When a signal crosses from a nonpositive value to a positive value, the transition can act as a trigger in the input of some UGens.  


There are rounding errors to watch out for, and you need to avoid positive zero; usually safer to force a transition from -0.01 to 1, for example, rather than 0 to 1 


The clock signals often make good trigger sources, for instance, Impulse. 




















Stepper responds to triggers to go through a sequence: 


Stepper.ar(trig,reset,min,max,step,resetval)


We'll trigger it with an Impulse and make it go between 1 and 10 in steps of 1 (values must be integers).


//plot it out 

{ Stepper.ar(Impulse.ar(100), 0,1,10,1) }.plot(0.3,minval:0,maxval:10); 


Slowed down and used to control a SinOsc frequency


{ SinOsc.ar(Stepper.ar(Impulse.ar(10), 0,1,10,1)*100,0,0.1) }.play

















To get arbitrary pitches (rather than just a monotonic sequence), Stepper can be combined with Select: 


//impulse frequency of 4 is 4 events per second

//kr used since slow rates and Select works with array data second input if kr but not ar

{ Saw.ar(Select.kr(Stepper.kr(Impulse.kr(4,0.1),0,0,7,1),[72,63,67,72,55,62,63,60].midicps),0.1) }.play


//speed control

{ Saw.ar(Select.kr(Stepper.kr(Impulse.kr(MouseX.kr(1,40),0.1),0,0,7,1),[75,63,67,72,55,62,63,60].midicps),0.1) }.play



(As well as this sort of sequencing, Select can also be used to dynamically choose between UGens in a single running Synth)
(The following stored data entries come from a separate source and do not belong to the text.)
Lemma leaveRoom_guest_removes_only_own_row_witness :
  let w := world Scenario.joined
             (Scenario.in_room_as Scenario.the_room Scenario.bob
                [Scenario.alice; Scenario.bob]) in
  let w' := run (leaveRoom (Scenario.served "" 500) (Scenario.served "" 501)) w in
  public_rooms (store w') = [Scenario.the_room] /\
  public_players (store w') = [Scenario.alice] /\
  Landing (ui w').
Proof.
  intros w w'.
  destruct (leaveRoom_guest_removes_only_own_row
              (Scenario.served "" 500) (Scenario.served "" 501) w
              Scenario.bob Scenario.the_room eq_refl eq_refl eq_refl)
    as (Hrooms & _ & _ & Hgone & Hlanding & _).
  exact (conj Hrooms (conj (Hgone eq_refl) Hlanding)).
Defined.

(** ** Starting the game *)

(** C6.  Start game navigates exactly when the client holds a room, its
    player is the host and the local roster has at least two players.  For
    the host of a room with fewer than two players it does not navigate: it
    shows the not-enough-players toast, and the Start Game button, disabled,
    carries the number of players still needed, two minus the roster size.
    Without a room, or for a player who is not the host, it does nothing. *)
Theorem startGame_needs_host_and_two_players (w : World) :
  let w' := run startGame w in
  let n := length (players (ui w)) in
  store w' = store w /\ ui w' = ui w /\
  (out w' = out w ++ [Navigate "/game"] <->
   currentRoom (ui w) <> None /\ is_host_opt (currentPlayer (ui w)) = true /\ 2 <= n) /\
  (currentRoom (ui w) <> None -> is_host_opt (currentPlayer (ui w)) = true -> n < 2 ->
   out w' = out w ++ [Toast "Not enough players"
                        "At least 2 players are required to start the game." destructive] /\
   startGameButton (ui w) =
     Some {| disabled := true; need_more := Some (2 - Z.of_nat n)%Z |}) /\
  (currentRoom (ui w) = None \/ is_host_opt (currentPlayer (ui w)) = false -> w' = w).
Proof.
  intros w' n.
  set (emitted :=
         if is_null (currentRoom (ui w)) || negb (is_host_opt (currentPlayer (ui w)))
         then []
         else if n <? 2
              then [Toast "Not enough players"
                      "At least 2 players are required to start the game." destructive]
              else [Navigate "/game"]).
  assert (Hrun : w' = {| store := store w; ui := ui w; out := out w ++ emitted |}).
  { subst w' emitted n. unfold startGame. act_unfold.
    destruct (is_null (currentRoom (ui w)) || negb (is_host_opt (currentPlayer (ui w))));
      simpl; [rewrite app_nil_r; destruct w; reflexivity|].
    destruct (length (players (ui w)) <? 2); reflexivity. }
  assert (Hout : forall o, out w ++ emitted = out w ++ o -> emitted = o)
    by (intros o; apply app_inv_head).
  rewrite Hrun; simpl. clear Hrun w'.
  unfold startGameButton. fold n. subst emitted.
  destruct (currentRoom (ui w)) as [r|]; simpl in *.
  2:{ split; [reflexivity|]. split; [reflexivity|]. split; [|split].
      - split; [intros H; apply Hout in H; discriminate | intros (H & _); congruence].
      - congruence.
      - intros _. rewrite app_nil_r. destruct w; reflexivity. }
  destruct (is_host_opt (currentPlayer (ui w))); simpl in *.
  2:{ split; [reflexivity|]. split; [reflexivity|]. split; [|split].
      - split; [intros H; apply Hout in H; discriminate | intros (_ & H & _); discriminate].
      - discriminate.
      - intros _. rewrite app_nil_r. destruct w; reflexivity. }
  split; [reflexivity|]. split; [reflexivity|].
  destruct (Nat.ltb_spec n 2) as [Hlt | Hge]; simpl.
  - split; [|split].
    + split; [intros H; apply Hout in H; discriminate | intros (_ & _ & H); lia].
    + intros _ _ _. split; reflexivity.
    + intros [H | H]; discriminate.
  - split; [|split].
    + split; [intros _; repeat split; [discriminate | exact Hge] | reflexivity].
    + intros _ _ H; lia.
    + intros [H | H]; discriminate.
Qed.

Lemma startGame_needs_host_and_two_players_witness :
  let w := world Scenario.hosted
             (Scenario.in_room_as Scenario.the_room Scenario.alice [Scenario.alice]) in
  out (run startGame w)
    = [Toast "Not enough players" "At least 2 players are required to start the game."
         destructive] /\
  startGameButton (ui w) = Some {| disabled := true; need_more := Some 1%Z |}.
Proof.
  intros w.
  assert (Hroom : currentRoom (ui w) <> None) by (simpl; discriminate).
  assert (Hone : length (players (ui w)) < 2) by (simpl; lia).
  exact (proj1 (proj2 (proj2 (proj2 (startGame_needs_host_and_two_players w))))
           Hroom eq_refl Hone).
Defined.

(** ** The roster *)

Section Roster.

Lemma insert_by_joined_at_perm (p : Player.t) (l : list Player.t) :
  Permutation (insert_by_joined_at p l) (p :: l).
Proof.
  induction l as [|q l IH]; simpl; [reflexivity|].
  destruct (Player.joined_at p <=? Player.joined_at q)%Z; [reflexivity|].
  rewrite IH. apply perm_swap.
Qed.

Lemma insert_by_joined_at_sorted (p : Player.t) (l : list Player.t) :
  ascending_by_joined_at l -> ascending_by_joined_at (insert_by_joined_at p l).
Proof.
  unfold ascending_by_joined_at.
  induction l as [|q l IH]; simpl; intros Hs.
  - repeat constructor.
  - destruct (Z.leb_spec (Player.joined_at p) (Player.joined_at q)) as [Hle | Hgt].
    + constructor; [exact Hs | constructor; exact Hle].
    + apply Sorted_inv in Hs as [Hs Hhd].
      constructor; [apply IH, Hs|].
      destruct l as [|q' l]; simpl.
      * constructor. lia.
      * destruct (Player.joined_at p <=? Player.joined_at q')%Z; constructor.
        -- lia.
        -- apply HdRel_inv in Hhd. exact Hhd.
Qed.
(** ** Python exceptions

    The exception classes the modelled code raises or catches.  A message is
    the constant text of the source; interpolated values are dropped. *)

Inductive exn_class : Type :=
  | EHTTP (status_code : Z)
  | ERuntime | EValue | EUnicode | EType | EKey | EIndex | EOverflow
  | ETimeout | EOS | ESSL | ESSLWant | EDisconnect | ECancelled | EInvalidToken
  | EVersion | ERelease | EGitHub (status : option Z) | ESubprocess | EToml | ESyntax | EArchive
  | EAttribute | EOther.

Record exn : Type := Exn { exn_kind : exn_class; exn_text : string }.

#[export] Instance exn_class_eq_dec : EqDecision exn_class.
Proof. solve_decision. Defined.
#[export] Instance exn_eq_dec : EqDecision exn.
Proof. solve_decision. Defined.

(** [isinstance c d]: class [c] is [d] or one of its subclasses, for the part
    of Python's hierarchy in use ([UnicodeError], [VersionError] and
    [tomllib.TOMLDecodeError] are [ValueError]s, [TimeoutError] and [ssl.SSLError] are [OSError]s). *)
Definition is_value_error (c : exn_class) : bool :=
  match c with EValue | EUnicode | EVersion | EToml => true | _ => false end.

Definition is_os_error (c : exn_class) : bool :=
  match c with ETimeout | EOS | ESSL | ESSLWant => true | _ => false end.

Definition is_ssl_error (c : exn_class) : bool :=
  match c with ESSL | ESSLWant => true | _ => false end.

(** [except Exception]: everything but [asyncio.CancelledError], which derives
    from [BaseException] only. *)
Definition is_exception (c : exn_class) : bool :=
  match c with ECancelled => false | _ => true end.

(** [GitHubError] derives from [ReleaseError]. *)
Definition is_release_error (c : exn_class) : bool :=
  match c with ERelease | EGitHub _ => true | _ => false end.

(** ** Outcomes of a call *)

Inductive outcome (A : Type) : Type :=
  | Ok (a : A)
  | Raise (e : exn).
Arguments Ok {_} _.
Arguments Raise {_} _.

#[export] Instance outcome_eq_dec `{EqDecision A} : EqDecision (outcome A).
Proof. solve_decision. Defined.

#[export] Instance Ok_inj {A} : Inj (=) (=) (@Ok A).
Proof. by intros ?? [= ->]. Qed.

#[export] Instance outcome_ret : MRet outcome := @Ok.
#[export] Instance outcome_bind : MBind outcome := λ A B f m,
  match m with Ok a => f a | Raise e => Raise e end.
#[export] Instance outcome_fmap : FMap outcome := λ A B f m,
  match m with Ok a => Ok (f a) | Raise e => Raise e end.

Definition is_ok {A} (m : outcome A) : bool :=
  match m with Ok _ => true | Raise _ => false end.

(** [if not cond: raise e] *)
Definition check (cond : bool) (e : exn) : outcome unit :=
  if cond then Ok tt else Raise e.

(** [try: m except <p>: h] for a pure body. *)
Definition catch {A} (m : outcome A) (p : exn_class → bool) (h : exn → outcome A) : outcome A :=
  match m with
  | Ok a => Ok a
  | Raise e => if p (exn_kind e) then h e else Raise e
  end.

(** [for x in l: f x], stopping at the first exception. *)
Fixpoint for_each {A} (f : A → outcome unit) (l : list A) : outcome unit :=
  match l with
  | [] => Ok tt
  | x :: l' => f x ≫= λ _ : unit, for_each f l'
  end.

(** [[f(x) for x in l]] *)
Section collect.
Context {A B : Type} (f : A → outcome B).
Fixpoint collect (l : list A) : outcome (list B) :=
  match l with
  | [] => Ok []
  | x :: l => y ← f x; ys ← collect l; Ok (y :: ys)
  end.
End collect.

(** [[x for x in l if f(x)]] of a condition that may fail. *)
Fixpoint select {A} (f : A → outcome bool) (l : list A) : outcome (list A) :=
  match l with
  | [] => Ok []
  | x :: l => b ← f x; rest ← select f l; Ok (if b : bool then x :: rest else rest)
  end.

(** [any(f x for x in l)] and [all(...)], short-circuiting, where [f] may raise. *)
Fixpoint any_of {A} (f : A → outcome bool) (l : list A) : outcome bool :=
  match l with
  | [] => Ok false
  | x :: l' => f x ≫= λ b : bool, if b then Ok true else any_of f l'
  end.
Any signal can be turned into triggers. The Trig and Trig1 UGens give 'spiky' signals as output (they hold for a user-specified duration when triggered; Trig1 always outputs a 1, Trig follows the stimulus value).  



//trigger at start of every sinusoidal cycle (where sine goes from negative to positive)

(

{

var source = SinOsc.ar(100); 

//plot both original signal, and the trigger pattern

[source, Trig1.ar(source,0.001)]

}.plot(0.1)

)







In the following examples we'll show going from LFNoise UGens to the trigger points. 


//trigger whenever crossing from negative to positive

(

{var source, trigger; 


source= LFNoise0.ar(100); 

trigger= Trig1.ar(source, 0.001); //0.001 is duration of trigger signal output


[source, trigger]

}.plot(0.2)

)


//trigger on all ups

(

{var source, trigger; 


source= LFNoise0.ar(100); 

trigger= Trig1.ar(source- Delay1.ar(source), 0.001); //0.001 is duration of trigger signal output


[source, trigger]

}.plot(0.2)

)



//trigger on any change

(

{var source, trigger; 


source= LFNoise0.ar(100); 

trigger= Trig1.ar(abs(source- Delay1.ar(source)), 0.001); //0.001 is duration of trigger signal output


[source, trigger]

}.plot(0.2)

)






Latch: on a trigger, hold an input value

Latch.ar(in, trig)


Allows resampling and triggered rendering



//grab the sine's current value 100 times a second

{Latch.ar(SinOsc.ar(133), Impulse.ar(100))}.plot(0.5)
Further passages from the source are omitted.